Stored items from a collection -
=== Section Start ===

(* ===== verification/Listers.v ===== *)
(** * Listers

    pkg/client/listers: what the informers' caches hold, listed and got by name. The
    indexer of client-go, which holds the objects under their keys, is a parameter:
    [IndexerLaws] says what its documentation promises of one that holds KubeClusters. *)

From S2P Require Import Prelude K8s Api Names Informers.

(** The objects of an indexer are of interface type. *)
Inductive object `{K : K8s} := OKubeCluster (k : KubeCluster) | OOther.

(** What [ListAll] and [ListAllByNamespace] call their function with, in order, before
    they return; [errors.NewNotFound] of a resource and a name. *)
Class Indexer `{K : K8s} := {
  indexer : Type;
  Selector : Type;
  Everything : Selector;
  ListAll : indexer → Selector → list object * option error;
  ListAllByNamespace : indexer → string → Selector → list object * option error;
  GetByKey : indexer → string → error + option object;
  NewNotFound : string → string → ApiError
}.

Section listers.
Context {K : K8s} {I : Indexer}.

(** [ret = append(ret, m.( *KubeCluster))] *)
Fixpoint append_all (ret : list KubeCluster) (ms : list object) : res (list KubeCluster) :=
  match ms with
  | [] => Ok ret
  | OKubeCluster k :: ms => append_all (ret ++ [k])%list ms
  | OOther :: _ => Panic
  end.

Record kubeClusterLister := { kl_indexer : indexer }.
Definition NewKubeClusterLister (i : indexer) : kubeClusterLister := {| kl_indexer := i |}.

(** The list and the error are both returned. *)
Definition lister_List (s : kubeClusterLister) (selector : Selector) : res (list KubeCluster * option error) :=
  let '(ms, err) := ListAll (kl_indexer s) selector in
  let! ret := append_all [] ms in Ok (ret, err).

Record kubeClusterNamespaceLister := { kn_indexer : indexer; kn_namespace : string }.
Definition lister_KubeClusters (s : kubeClusterLister) (namespace : string) : kubeClusterNamespaceLister :=
  {| kn_indexer := kl_indexer s; kn_namespace := namespace |}.

Definition namespace_List (s : kubeClusterNamespaceLister) (selector : Selector) :
    res (list KubeCluster * option error) :=
  let '(ms, err) := ListAllByNamespace (kn_indexer s) (kn_namespace s) selector in
  let! ret := append_all [] ms in Ok (ret, err).

Definition namespace_Get (s : kubeClusterNamespaceLister) (name : string) : res KubeCluster :=
  match GetByKey (kn_indexer s) (kn_namespace s +:+ "/" +:+ name) with
  | inl err => Err err
  | inr None => Err (EApi (NewNotFound "kubecluster" name))
  | inr (Some (OKubeCluster k)) => Ok k
  | inr (Some OOther) => Panic
  end.

(** informers/externalversions/kubecluster.org/v1alpha1/kubecluster.go: the lister of an
    informer, which asking for it makes when it is the first to. *)
Definition Lister {Client ListOptions : Type}
    (GetIndexer : SharedIndexInformer (Client := Client) (ListOptions := ListOptions) → indexer)
    (i : kubeClusterInformer (ListOptions := ListOptions))
    (f : sharedInformerFactory (Client := Client) (ListOptions := ListOptions)) :
    sharedInformerFactory (Client := Client) (ListOptions := ListOptions) * kubeClusterLister :=
  let '(f, informer) := Informer i f in (f, NewKubeClusterLister (GetIndexer informer)).
End listers.

(** An indexer of KubeClusters holds each under its key, lists what a selector matches, of
    one namespace or of all, and finds by the key. *)
Class IndexerLaws `{K : K8s} (I : Indexer) (contents : indexer → gmap string KubeCluster)
    (matches : Selector → KubeCluster → bool) : Prop := {
  il_keys i key k : contents i !! key = Some k → MetaNamespaceKeyFunc (kc_Meta k) = Some key;
  il_Everything k : matches Everything k = true;
  il_ListAll i sel : ∃ l, ListAll i sel = (OKubeCluster <$> l, None) ∧
    ∀ k, k ∈ l ↔ matches sel k = true ∧ ∃ key, contents i !! key = Some k;
  il_ListAllByNamespace i ns sel : ∃ l, ListAllByNamespace i ns sel = (OKubeCluster <$> l, None) ∧
    ∀ k, k ∈ l ↔ (ns = "" ∨ om_Namespace (kc_Meta k) = ns) ∧ matches sel k = true ∧
      ∃ key, contents i !! key = Some k;
  il_GetByKey i key : GetByKey i key = inr (OKubeCluster <$> contents i !! key)
}.

Section lists.
Context {K : K8s} {KL : K8sLaws K} {I : Indexer} (contents : indexer → gmap string KubeCluster)
  (matches : Selector → KubeCluster → bool) {IL : IndexerLaws I contents matches}.

Lemma append_all_clusters ret l : append_all ret (OKubeCluster <$> l) = Ok (ret ++ l)%list.
Proof using Type.
  clear. revert ret. induction l as [|k l IH]; intros ret; simpl; [by rewrite app_nil_r|].
  rewrite IH. by rewrite <-app_assoc.
Qed.

(** The lister of a namespace lists what the lister of all lists of that namespace. *)
Lemma namespace_List_filters i ns sel :
  ns ≠ "" →
  ∃ all some, lister_List (NewKubeClusterLister i) sel = Ok (all, None) ∧
    namespace_List (lister_KubeClusters (NewKubeClusterLister i) ns) sel = Ok (some, None) ∧
    ∀ k, k ∈ some ↔ k ∈ all ∧ om_Namespace (kc_Meta k) = ns.
Proof using IL.
  intros Hns. destruct (il_ListAll i sel) as (all & Hall & Hin), (il_ListAllByNamespace i ns sel) as (some & Hsome & Hin').
  exists all, some. unfold lister_List, namespace_List. simpl. rewrite Hall, Hsome, !append_all_clusters. simpl.
  split_and!; [done..|]. intros k. rewrite Hin, Hin'. naive_solver.
Qed.

(** Names of the API server have no slash. *)
Definition plain_names (i : indexer) : Prop :=
  ∀ key k, contents i !! key = Some k →
    has_char slash (om_Namespace (kc_Meta k)) = false ∧ has_char slash (om_Name (kc_Meta k)) = false.

(** Getting by name finds the KubeCluster of that name among those that are listed, and
    says NotFound exactly when there is none. *)
Lemma namespace_Get_finds i ns name :
  ns ≠ "" → has_char slash name = false → plain_names i →
  let s := lister_KubeClusters (NewKubeClusterLister i) ns in
  ∃ l, namespace_List s Everything = Ok (l, None) ∧
    match namespace_Get s name with
    | Ok k => k ∈ l ∧ ∀ k', k' ∈ l → om_Name (kc_Meta k') = name → k' = k
    | Err e => e = EApi (NewNotFound "kubecluster" name) ∧ ∀ k, k ∈ l → om_Name (kc_Meta k) ≠ name
    | Panic => False
    end.
Proof using KL IL.
  intros Hns Hslash Hplain s. destruct (il_ListAllByNamespace i ns Everything) as (l & Hl & Hin). exists l.
  split; [unfold namespace_List; simpl; by rewrite Hl, append_all_clusters|].
  assert (∀ k, k ∈ l → om_Name (kc_Meta k) = name → contents i !! (ns +:+ "/" +:+ name) = Some k) as Hkey.
  { intros k ([?|Hk] & _ & key & Hc)%Hin Hname; [done|]. pose proof (il_keys i key k Hc) as Hm.
    rewrite MetaNamespaceKeyFunc_spec, decide_False, Hk, Hname in Hm by congruence. 
    assert (ns +:+ "/" +:+ name = key) as -> by by injection Hm. done. }
  assert (namespace_Get s name =
    match contents i !! (ns +:+ "/" +:+ name) with
    | Some k => Ok k
    | None => Err (EApi (NewNotFound "kubecluster" name))
    end) as ->.
  { unfold namespace_Get, s. simpl. rewrite il_GetByKey. by destruct (contents i !! _). }
  destruct (contents i !! (ns +:+ "/" +:+ name)) as [k|] eqn:Hk; simpl.
  - split; [|intros k' Hk' Hn; specialize (Hkey k' Hk' Hn); congruence].
    apply Hin. split; [|split; [apply il_Everything|by eexists]]. right.
    pose proof (il_keys i _ k Hk) as Hm. destruct (Hplain _ k Hk) as [Hpn Hpm].
    rewrite MetaNamespaceKeyFunc_spec in Hm. case_decide as Hz; injection Hm as Hm.
    + exfalso. assert (has_char slash (om_Name (kc_Meta k)) = true) as H; [|congruence].
      rewrite Hm, has_char_app. apply orb_true_iff. by right.
    + apply (string_split_last slash) in Hm as [Hn _]; [done|exact Hpm|exact Hslash].
  - split; [done|]. intros k' Hk' Hn. specialize (Hkey k' Hk' Hn). congruence.
Qed.
End lists.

=== Section End ===

TASK DIRECTIONS - Each line of the entries above that has the word "gmap" is to be copied.

ANSWER FOR THE TASK -
Class IndexerLaws `{K : K8s} (I : Indexer) (contents : indexer → gmap string KubeCluster)
Context {K : K8s} {KL : K8sLaws K} {I : Indexer} (contents : indexer → gmap string KubeCluster)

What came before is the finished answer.